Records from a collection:
=== Section Start ===
(* ===== verification/P9.v ===== *)
(** * [p9.rs]: the 9p client, as code

    One record holds what the functions of [p9.rs] share: the driver state
    behind the lock [P9L] (queue, fids, tag, root qid), the table [FILES], and
    the device.  The device (the 9p server and the virtio transport) is not
    part of the program: [device] gives its reply to a request and [Mmio] its
    registers.  [transact] is the body every operation repeats between
    building a request and parsing the reply. *)
From S2P Require Import Prelude Stuff Virtio VirtioInv P9Msg.

Local Open Scope Z_scope.

(** ** Data *)
Inductive QIDKind := DIR | APPEND | EXCL | MOUNT | AUTH | TMP | SYMLINK | LINK | FILE | DONT.

#[export] Instance QIDKind_eq_dec : EqDecision QIDKind.
Proof. solve_decision. Defined.

Definition qid_code (k : QIDKind) : Z :=
  match k with
  | DIR => 0x80 | APPEND => 0x40 | EXCL => 0x20 | MOUNT => 0x10 | AUTH => 0x08
  | TMP => 0x04 | SYMLINK => 0x02 | LINK => 0x01 | FILE => 0x00 | DONT => 0xff
  end.

Definition qid_try_from (v : Z) : option QIDKind :=
  if v =? 0x0 then Some FILE else if v =? 0x01 then Some LINK else if v =? 0x02 then Some SYMLINK
  else if v =? 0x04 then Some TMP else if v =? 0x08 then Some AUTH else if v =? 0x10 then Some MOUNT
  else if v =? 0x20 then Some EXCL else if v =? 0x40 then Some APPEND else if v =? 0x80 then Some DIR
  else None.

Record QID := mkQID { q_kind : QIDKind; version : Z; path : Z }.
Definition qid_new : QID := mkQID DIR 0 0.

Inductive Op :=
  | TLERROR | RLERROR | TSTATFS | RSTATFS | TLOPEN | RLOPEN | TLCREATE | RLCREATE | TSYMLINK
  | RSYMLINK | TMKNOD | RMKNOD | TRENAME | RRENAME | TREADLINK | RREADLINK | TGETATTR | RGETATTR
  | TSETATTR | RSETATTR | TXATTRWALK | RXATTRWALK | TXATTRCREATE | RXATTRCREATE | TREADDIR
  | RREADDIR | TFSYNC | RFSYNC | TLOCK | RLOCK | TGETLOCK | RGETLOCK | TLINK | RLINK | TMKDIR
  | RMKDIR | TRENAMEAT | RRENAMEAT | TUNLINKAT | RUNLINKAT | TVERSION | RVERSION | TAUTH | RAUTH
  | TATTACH | RATTACH | TERROR | RERROR | TFLUSH | RFLUSH | TWALK | RWALK | TOPEN | ROPEN | TCREATE
  | RCREATE | TREAD | RREAD | TWRITE | RWRITE | TCLUNK | RCLUNK | TREMOVE | RREMOVE | TSTAT | RSTAT
  | TWSTAT | RWSTAT.

Definition op_code (o : Op) : Z :=
  match o with
  | TLERROR => 6 | RLERROR => 7 | TSTATFS => 8 | RSTATFS => 9 | TLOPEN => 12 | RLOPEN => 13
  | TLCREATE => 14 | RLCREATE => 15 | TSYMLINK => 16 | RSYMLINK => 17 | TMKNOD => 18 | RMKNOD => 19
  | TRENAME => 20 | RRENAME => 21 | TREADLINK => 22 | RREADLINK => 23 | TGETATTR => 24
  | RGETATTR => 25 | TSETATTR => 26 | RSETATTR => 27 | TXATTRWALK => 30 | RXATTRWALK => 31
  | TXATTRCREATE => 32 | RXATTRCREATE => 33 | TREADDIR => 40 | RREADDIR => 41 | TFSYNC => 50
  | RFSYNC => 51 | TLOCK => 52 | RLOCK => 53 | TGETLOCK => 54 | RGETLOCK => 55 | TLINK => 70
  | RLINK => 71 | TMKDIR => 72 | RMKDIR => 73 | TRENAMEAT => 74 | RRENAMEAT => 75 | TUNLINKAT => 76
  | RUNLINKAT => 77 | TVERSION => 100 | RVERSION => 101 | TAUTH => 102 | RAUTH => 103
  | TATTACH => 104 | RATTACH => 105 | TERROR => 106 | RERROR => 107 | TFLUSH => 108 | RFLUSH => 109
  | TWALK => 110 | RWALK => 111 | TOPEN => 112 | ROPEN => 113 | TCREATE => 114 | RCREATE => 115
  | TREAD => 116 | RREAD => 117 | TWRITE => 118 | RWRITE => 119 | TCLUNK => 120 | RCLUNK => 121
  | TREMOVE => 122 | RREMOVE => 123 | TSTAT => 124 | RSTAT => 125 | TWSTAT => 126 | RWSTAT => 127
  end.

Record Stat := mkStat {
  st_kind : Z; st_dev : Z; st_qid : QID; st_mode : Z; st_atime : Z; st_mtime : Z; st_len : Z;
}.

Definition stat_dont_touch : Stat :=
  mkStat (wnot 16 0) (wnot 32 0) (mkQID DONT (wnot 32 0) (wnot 64 0))
         (wnot 32 0) (wnot 32 0) (wnot 32 0) (wnot 64 0).

Record File := mkFile { f_fid : Z; f_iou : Z; f_qid : QID; f_st : option Stat }.
Definition file_zeroed : File := mkFile 0 0 qid_new None.

(** ** Open flags: the enum [O] with the values the compiler gives it *)
Module O.
Inductive t :=
  | RDONLY | WRONLY | RDWR | NOACCESS | CREATE | EXCL | NOCTTY | TRUNC | APPEND | NONBLOCK
  | DSYNC | FASYNC | DIRECT | LARGEFILE | DIRECTORY | NOFOLLOW | NOATIME | CLOEXEC | SYNC.

Definition code (o : t) : Z :=
  match o with
  | RDONLY => 0 | WRONLY => 1 | RDWR => 2 | NOACCESS => 3 | CREATE => 100 | EXCL => 200
  | NOCTTY => 400 | TRUNC => 1000 | APPEND => 2000 | NONBLOCK => 4000 | DSYNC => 10000
  | FASYNC => 20000 | DIRECT => 40000 | LARGEFILE => 100000 | DIRECTORY => 200000
  | NOFOLLOW => 400000 | NOATIME => 1000000 | CLOEXEC => 2000000 | SYNC => 4000000
  end.
End O.

(** The [match] of [o2p9o] on bit [i] of the flags ([fs::O] names the bits). *)
Definition o2p9o_bit (i : Z) : O.t :=
  if i =? 0 then O.WRONLY else if i =? 1 then O.RDWR else if i =? 6 then O.CREATE
  else if i =? 7 then O.EXCL else if i =? 8 then O.NOCTTY else if i =? 9 then O.TRUNC
  else if i =? 10 then O.APPEND else if i =? 11 then O.NONBLOCK else if i =? 12 then O.DSYNC
  else if i =? 13 then O.FASYNC else if i =? 14 then O.DIRECTORY else if i =? 15 then O.NOFOLLOW
  else if i =? 16 then O.DIRECT else if i =? 17 then O.LARGEFILE else if i =? 18 then O.NOATIME
  else if i =? 19 then O.CLOEXEC else if i =? 20 then O.SYNC else O.RDONLY.

Definition o2p9o (o : Z) : Z :=
  foldl (λ acc i, Z.lor acc (O.code (if Z.testbit o i then o2p9o_bit i else O.RDONLY)))
        0 (range 0 23).

(** ** Requests

    One constructor per request the client sends, with the fields the code
    writes, and the program of writes that builds it. *)
Inductive treq :=
  | Tversion (msize : Z) (ver : list Z)
  | Tattach (tag fid afid : Z) (uname aname : list Z) (n_uname : Z)
  | Twalk (tag fid newfid : Z) (wnames : list (list Z))
  | Topen (tag fid mode : Z)
  | Tcreate (tag fid : Z) (name : list Z) (perm mode : Z)
  | Tmkdir (tag fid : Z) (name : list Z) (mode gid : Z)
  | Tread (tag fid offset count : Z)
  | Twrite (tag fid offset : Z) (data : list Z)
  | Treaddir (tag fid offset count : Z)
  | Tclunk (tag fid : Z)
  | Tremove (tag fid : Z)
  | Tstat (tag fid : Z)
  | Twstat (tag fid : Z) (st : Stat)
  | Treadlink (tag fid : Z)
  | Tsymlink (tag fid : Z) (name target : list Z) (gid : Z)
  | Trename (tag fid dfid : Z) (name : list Z)
  | Tlink (tag dfid fid : Z) (name : list Z).

Definition nlen (s : list Z) : nat := length s.

Fixpoint strlens (wnames : list (list Z)) : nat :=
  match wnames with [] => 0 | w :: ws => (2 + length w) + strlens ws end.

(** [tlen], [rlen] and the capacity of the buffer, as each operation computes them. *)
Definition tlen (r : treq) : nat :=
  match r with
  | Tversion _ ver => 4 + 1 + 2 + 4 + 2 + nlen ver
  | Tattach _ _ _ u a _ => 4 + 1 + 2 + 4 + 4 + (2 + nlen u) + (2 + nlen a) + 4
  | Twalk _ _ _ ws => 4 + 1 + 2 + 4 + 4 + 2 + strlens ws
  | Topen _ _ _ => 4 + 1 + 2 + 4 + 4
  | Tcreate _ _ n _ _ => 4 + 1 + 2 + 4 + 2 + nlen n + 4 + 1 + 2
  | Tmkdir _ _ n _ _ => 4 + 1 + 2 + 4 + 2 + nlen n + 4 + 4
  | Tread _ _ _ _ => 4 + 1 + 2 + 4 + 8 + 4
  | Twrite _ _ _ d => 4 + 1 + 2 + 4 + 8 + 4 + nlen d
  | Treaddir _ _ _ _ => 4 + 1 + 2 + 4 + 8 + 4
  | Tclunk _ _ => 11
  | Tremove _ _ => 4 + 1 + 2 + 4
  | Tstat _ _ => 4 + 1 + 2 + 4
  | Twstat _ _ _ =>
      4 + 1 + 2 + 4 + 2 + 2 + 2 + 4 + 13 + 4 + 4 + 4 + 8 + 2 + 2 + 2 + 2 + 2 + 4 + 4 + 4
  | Treadlink _ _ => 4 + 1 + 2 + 4
  | Tsymlink _ _ n t _ => 4 + 1 + 2 + 4 + 2 + nlen n + 2 + nlen t + 4
  | Trename _ _ _ n => 4 + 1 + 2 + 4 + 4 + 2 + nlen n
  | Tlink _ _ _ n => 4 + 1 + 2 + 4 + 4 + 2 + nlen n
  end.

Definition rlen (r : treq) : nat :=
  match r with
  | Tversion _ ver => 4 + 1 + 2 + 4 + 2 + nlen ver
  | Tattach _ _ _ _ _ _ => 20
  | Twalk _ _ _ ws => 4 + 1 + 2 + 2 + 13 * length ws
  | Topen _ _ _ => 4 + 1 + 2 + 13 + 4
  | Tcreate _ _ _ _ _ => 4 + 1 + 2 + 13 + 4
  | Tmkdir _ _ _ _ _ => 4 + 1 + 2 + 13
  | Tread _ _ _ n => 4 + 1 + 2 + 4 + 8 + 4 + Z.to_nat n
  | Twrite _ _ _ d => 4 + 1 + 2 + 4 + 8 + 4 + nlen d
  | Treaddir _ _ _ n => 4 + 1 + 2 + 4 + Z.to_nat n
  | Tclunk _ _ => 7
  | Tremove _ _ => 4 + 1 + 2 + 4
  | Tstat _ _ => 4 + 1 + 2 + 2 + 2 + 2 + 4 + 13 + 4 + 4 + 4 + 8 + 256
  | Twstat _ _ _ => 4 + 1 + 2 + 4 + 13
  | Treadlink _ _ => 4 + 1 + 2 + 1024
  | Tsymlink _ _ _ _ _ => 4 + 1 + 2 + 13
  | Trename _ _ _ _ => 4 + 1 + 2
  | Tlink _ _ _ _ => 4 + 1 + 2 + 13
  end.

Definition capacity (r : treq) : nat :=
  match r with
  | Tattach _ _ _ _ _ _ => 4 + 1 + 2 + 4 + 4 + 2 + 2 + 4 + 4
  | _ => Nat.max (tlen r) (rlen r)
  end.

Definition hdr (len op tag : Z) : MM unit := write_u32 len ;;; write_u8 op ;;; write_u16 tag.

(** [let len = msg.tell(); msg.seek(0); msg.write_u32(len)] *)
Definition patch_len : MM unit := let! len := tell in seek 0 ;;; write_u32 (Z.of_nat len).

Fixpoint write_strs (l : list (list Z)) : MM unit :=
  match l with [] => ret tt | s :: l' => write_str s ;;; write_strs l' end.

Definition build (r : treq) : MM unit :=
  let l := wrap 32 (Z.of_nat (tlen r)) in
  match r with
  | Tversion msize ver =>
      hdr l (op_code TVERSION) 0 ;;; write_u32 msize ;;; write_str ver
  | Tattach tag fid afid u a n =>
      hdr 0 (op_code TATTACH) tag ;;; write_u32 fid ;;; write_u32 afid ;;;
      write_str u ;;; write_str a ;;; write_u32 n ;;; patch_len
  | Twalk tag fid newfid ws =>
      hdr l (op_code TWALK) tag ;;; write_u32 fid ;;; write_u32 newfid ;;;
      write_u16 (wrap 16 (Z.of_nat (length ws))) ;;; write_strs ws
  | Topen tag fid mode =>
      hdr 0 (op_code TOPEN) tag ;;; write_u32 fid ;;; write_u32 mode ;;; patch_len
  | Tcreate tag fid name perm mode =>
      hdr l (op_code TCREATE) tag ;;; write_u32 fid ;;; write_str name ;;; write_u32 perm ;;;
      write_u8 (wrap 8 mode) ;;; write_u16 0
  | Tmkdir tag fid name mode gid =>
      hdr l (op_code TMKDIR) tag ;;; write_u32 fid ;;; write_str name ;;; write_u32 mode ;;; write_u32 gid
  | Tread tag fid offset count =>
      hdr 0 (op_code TREAD) tag ;;; write_u32 fid ;;; write_u64 offset ;;; write_u32 count ;;; patch_len
  | Twrite tag fid offset data =>
      hdr 0 (op_code TWRITE) tag ;;; write_u32 fid ;;; write_u64 offset ;;;
      write_u32 (wrap 32 (Z.of_nat (nlen data))) ;;; write_slice data ;;; patch_len
  | Treaddir tag fid offset count =>
      hdr l (op_code TREADDIR) tag ;;; write_u32 fid ;;; write_u64 offset ;;; write_u32 count
  | Tclunk tag fid => hdr l (op_code TCLUNK) tag ;;; write_u32 fid
  | Tremove tag fid => hdr l (op_code TREMOVE) tag ;;; write_u32 fid
  | Tstat tag fid => hdr l (op_code TSTAT) tag ;;; write_u32 fid
  | Twstat tag fid st =>
      hdr l (op_code TWSTAT) tag ;;; write_u32 fid ;;; write_u16 0 ;;;
      write_u16 (wsub 16 (wrap 16 (Z.of_nat (tlen r))) 9) ;;;
      write_u16 (st_kind st) ;;; write_u32 (st_dev st) ;;;
      write_u8 (qid_code (q_kind (st_qid st))) ;;; write_u32 (version (st_qid st)) ;;;
      write_u64 (path (st_qid st)) ;;;
      write_u32 (st_mode st) ;;; write_u32 (st_atime st) ;;; write_u32 (st_mtime st) ;;;
      write_u64 (st_len st) ;;;
      write_u16 0 ;;; write_u16 0 ;;; write_u16 0 ;;; write_u16 0 ;;; write_u16 0 ;;;
      write_u32 (wnot 32 0) ;;; write_u32 (wnot 32 0) ;;; write_u32 (wnot 32 0)
  | Treadlink tag fid => hdr l (op_code TREADLINK) tag ;;; write_u32 fid
  | Tsymlink tag fid name target gid =>
      hdr l (op_code TSYMLINK) tag ;;; write_u32 fid ;;; write_str name ;;; write_str target ;;; write_u32 gid
  | Trename tag fid dfid name =>
      hdr l (op_code TRENAME) tag ;;; write_u32 fid ;;; write_u32 dfid ;;; write_str name
  | Tlink tag dfid fid name =>
      hdr l (op_code TLINK) tag ;;; write_u32 dfid ;;; write_u32 fid ;;; write_str name
  end.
=== Section End ===
Reproduce, exactly as they stand in the data above, the lines from the one that holds "write_u16 (st_kind st)" to the one that holds "hdr l (op_code TSYMLINK)", inclusive.

Result:
      write_u16 (st_kind st) ;;; write_u32 (st_dev st) ;;;
      write_u8 (qid_code (q_kind (st_qid st))) ;;; write_u32 (version (st_qid st)) ;;;
      write_u64 (path (st_qid st)) ;;;
      write_u32 (st_mode st) ;;; write_u32 (st_atime st) ;;; write_u32 (st_mtime st) ;;;
      write_u64 (st_len st) ;;;
      write_u16 0 ;;; write_u16 0 ;;; write_u16 0 ;;; write_u16 0 ;;; write_u16 0 ;;;
      write_u32 (wnot 32 0) ;;; write_u32 (wnot 32 0) ;;; write_u32 (wnot 32 0)
  | Treadlink tag fid => hdr l (op_code TREADLINK) tag ;;; write_u32 fid
  | Tsymlink tag fid name target gid =>
      hdr l (op_code TSYMLINK) tag ;;; write_u32 fid ;;; write_str name ;;; write_str target ;;; write_u32 gid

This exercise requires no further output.